Method: A retrospective analysis was carried out of all pre discharge checks of all admission types (elective and emergency patients). SICD and Micra implants were excluded. Lead problems identified and remedial action taken was documented.

Results: In 6 months (October 2018 to March 2019), there were 897 implants of which 378 (42%) had a pre discharge device check. In 25 (6.6%) patients, a problem with the lead was found. In 1 patient, two leads had problems.
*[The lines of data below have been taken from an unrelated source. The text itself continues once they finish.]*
(** [resolve_capability]; [matches] is what [query_mcp_registry] returned. *)
Definition resolve_capability (fs : Cache.store) (matches : list tool_record)
    (capability_query : string) (tool_args : option Py.dict) : resolution :=
  let tool_args := Cache.or_empty tool_args in
  let cache :=
    Cache.get_cached_output json_dumps_sort_keys sha256_hexdigest fs
      (Py.take 40 (Py.lower (Py.replace_space_underscore capability_query)))
      (Some tool_args) in
  let cache_str := cache in
  if negb (Py.startswith cache_str "[CacheMiss]")
     && negb (Py.startswith cache_str "[Error]")
  then {| action := "use_cache"; data := CachedText cache_str |}
  else
    match matches with
    | tool :: _ => {| action := "use_mcp"; data := ToolMeta tool |}
    | [] => {| action := "create_new_tool"; data := NoData |}
    end.

(** The cache lookup [resolve_capability] makes for a query. *)
Definition resolver_lookup (fs : Cache.store) (capability_query : string)
    (tool_args : option Py.dict) : string :=
  Cache.get_cached_output json_dumps_sort_keys sha256_hexdigest fs
    (Py.take 40 (Py.lower (Py.replace_space_underscore capability_query)))
    (Some (Cache.or_empty tool_args)).

(** It counts as a miss when it is the sentinel or an error text. *)
Definition lookup_misses (cache_str : string) : bool :=
  Py.startswith cache_str "[CacheMiss]" || Py.startswith cache_str "[Error]".

End WithLibraries.

End Resolver.

(** ** The workflow: state, nodes, routing decisions and graph *)

Module Workflow.

(** [WorkflowStatus] of [src/types/state.py]. *)
Inductive WorkflowStatus : Type :=
| PLANNING | RESOLVING | BRAINSTORMING | RESEARCHING | GENERATING | VALIDATING
| REGISTERING | EXECUTING | FINISHING | REVIEWING | COMPLETED | FAILED.

(** [SubtaskInfo]: a planner-made dict; a key the planner left out is [None],
    except [status] and [result], which [plan_node] defaults. *)
Record Subtask : Type := {
  id : option Z;
  description : option string;
  capability_query : option string;
  depends_on : list Z;
  sub_status : option WorkflowStatus;
  result : option string
}.

(** [AgentState]: the keys the nodes and the routing read or write.  The
    schemas are held as their JSON text.  [run_id], [tool_code],
    [tool_arguments], [memory] and the keys no node touches are left out. *)
Record AgentState : Type := mkState {
  messages : list string;
  original_query : string;
  status : option WorkflowStatus;
  subtasks : option (list Subtask);
  current_subtask_idx : Z;
  active_query : string;
  subtask_results : option (list string);
  has_more_subtasks : bool;
  current_subtask_failure_count : Z;
  tool_name : option string;
  tool_description : option string;
  tool_input_schema : option string;
  tool_output_schema : option string;
  required_packages : option (list string);
  validation_passed : bool;
  validation_error : option string;
  generation_retry_count : Z;
  need_more_research : bool;
  generated_code : option string;
  research_result : option string;
  cached_result : option string;
  final_answer : option string;
  review_passed : bool;
  review_retry_count : Z;
  resolve_action : option string
}.

(** Writing one key of the state: [state | {key: v}]. *)
Definition set_messages (v : list string) (s : AgentState) : AgentState :=
  mkState v (original_query s) (status s) (subtasks s) (current_subtask_idx s)
    (active_query s) (subtask_results s) (has_more_subtasks s)
    (current_subtask_failure_count s) (tool_name s) (tool_description s)
    (tool_input_schema s) (tool_output_schema s) (required_packages s)
    (validation_passed s) (validation_error s) (generation_retry_count s)
    (need_more_research s) (generated_code s) (research_result s) (cached_result s)
    (final_answer s) (review_passed s) (review_retry_count s) (resolve_action s).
Complications for each device showed:

  • 14 (10%) out of 135 – CRTs (13 x LV leads, 2 x RV leads) accounting for 56% of complications
  • 11 (4.5%) out of 243 – Pacemakers and ICDs (5 x RA leads, 6 x RV leads) accounting for 44% of complications

The complication breakdown was:

  • High thresholds which were all reprogrammable
    • 10 x LV
    • 2 x RV
    • 1 x RA
  • No capture
    • 2 x LV – 1 x LV lead not required due to clinical trial prophylactic implant; 1 x patient too frail for re-intervention
  • Displaced lead – intervened
    • 1 x LV
    • 2 x RA
    • 2 x RV
  • Lead perforation – intervened
    • 1 x RV
  • Low P/R wave which were all reprogrammable
    • 2 x RA
    • 2x RV

In 5 patients (1.3%), re-intervention was required due to 5 x lead displacements and 1 x lead perforation. The majority of complications were reprogrammable. There did not appear to be any procedural factors correlating with the complication rate. Only 2 patients were identified as high risk with intermittent loss of RV lead function. There were 8 patients that had a delayed discharge with just 4 of these due to lead complications alone. The remainder were delayed due to ACS management, chest drain in situ and already in an ITU bed. According to the NICOR criteria the true complication number due to re-intervention and delayed discharge was 9 patients (2.4%).

Conclusion: A pre discharge check in a selected group of patients identifies an important number of lead problems that need either further intervention or reprogramming. This should be recommended in clinical guidelines.